The problem is that Daisey lied his way through the vetting process, and TAL did not fact-check his assertions adequately. It then aired a show on NPR that was packed with fabrications.

To its credit, This American Life devoted its entire hour, this weekend, to an illumination of the problem. The program included an extensive interview with Daisey, asking the tough questions in the way I would’ve asked them: ‘Did you lie about…?’  Most telling were the long periods of silence during which Daisey considered the way in which he’d spin his answer. Glass was an excellent surrogate in this situation: he confronted Daisey boldly; he told Daisey that he felt lied to.

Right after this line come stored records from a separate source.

(** A generated observation of a record that is a source of truth, with another title or
    classification or the claim to be the truth itself *)
Definition overwrites_truth `{GoEnv, GoMapOrder} (w : World) (req : Request)
    (src : SourceRegistration) (c : Canonical) : Prop :=
  generated_by w req src c = true /\
  exists old, lookup2 (records (w_ledger w)) (iq_OrgID req) (c_ResourceID c) = Some old /\
    isSourceOfTruth old = true /\ wouldOverwriteSoT old (incoming w req src c) = true.

(** The contract of [Intake], for the answer and the ledger afterwards: nothing admits the
    request; its key was answered before; the mapping refuses its payload; it is a dry run
    of a mapping; it would overwrite a source of truth; or its event is committed. *)
Inductive outcome `{GoEnv, GoMapOrder} (w : World) (req : Request)
  : result GoError Result -> Store -> Prop :=
| outcome_refused e :
    (forall src, ~ admitted (w_ledger w) (arrival w) req src) ->
    outcome w req (Err e) (w_ledger w)
| outcome_duplicate src prev :
    admitted (w_ledger w) (arrival w) req src -> idem_key_of req <> "" ->
    idempotency (w_ledger w) !! idem_key (iq_OrgID req) (idem_key_of req) = Some prev ->
    outcome w req (Ok (duplicate_of (iq_OrgID req) prev)) (w_ledger w)
| outcome_unmapped src e :
    admitted (w_ledger w) (arrival w) req src -> key_unused (w_ledger w) req ->
    mapping_result w req src = Err e ->
    outcome w req (Err e) (w_ledger w)
| outcome_dry src c :
    iq_DryRun req = true ->
    admitted (w_ledger w) (arrival w) req src -> key_unused (w_ledger w) req ->
    mapping_result w req src = Ok c ->
    outcome w req
      (Ok (mkResult (firstNonEmpty [ev_EventID (iq_Event req); fresh_id (1 + first_id w req)])
             (iq_OrgID req) (c_ResourceID c) "" "accepted" false false "" (content_hash req)
             (zlen (c_Edges c)))) (w_ledger w)
| outcome_protected src c :
    iq_DryRun req = false ->
    admitted (w_ledger w) (arrival w) req src -> key_unused (w_ledger w) req ->
    mapping_result w req src = Ok c -> overwrites_truth w req src c ->
    outcome w req (Err (ErrForbidden "generated observation cannot overwrite source_of_truth"))
      (w_ledger w)
| outcome_committed src c s' :
    iq_DryRun req = false ->
    admitted (w_ledger w) (arrival w) req src -> key_unused (w_ledger w) req ->
    mapping_result w req src = Ok c ->
    let rev := new_revision w req src c in
    committed req (arrival w) (idem_key_of req) (event_id w req) (generated_by w req src c)
      (incoming w req src c) rev (c_Edges c) (w_ledger w) s' ->
    outcome w req
      (Ok (mkResult (event_id w req) (iq_OrgID req) (c_ResourceID c) (revision_id w req) "accepted"
             false false (rev_EvidenceRef rev) (rev_ContentHash rev) (zlen (c_Edges c)))) s'.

It should never have come to this.

No NPR listener expects journalistic integrity when Garrison Keillor launches into his tales of Lake Wobegon. The place doesn’t exist in reality, and we understand that the characters so lovingly portrayed are composites of people we might very well know if they weren’t fictitious.

Such is not the case with This American Life. As Glass, himself, explains, listeners should expect his show to adhere to the same journalistic standards as any other NPR program: complete truth – verified.

I fault Mike Daisey for lying to TAL. I do not fault him for this debacle. He is an artist who pretended to be a journalist in order to gather material for his performances. He then stitched disparately-gathered information together to suit his purposes. 

The real fault belongs to This American Life. Ira Glass manned up and accepted responsibility for airing the program. You could hear him thinking that no one would ever believe him again. You could hear him feeling like he’d failed a sacred trust.

He did.

Now we listeners have to wrestle with forgiveness. Do we discard our relationship with a program we’ve loved for seventeen years, or do we figure that its producers have been sufficiently – and publicly – punished? I’m leaning toward the latter, though I will admit that it will likely be a while before my anger subsides.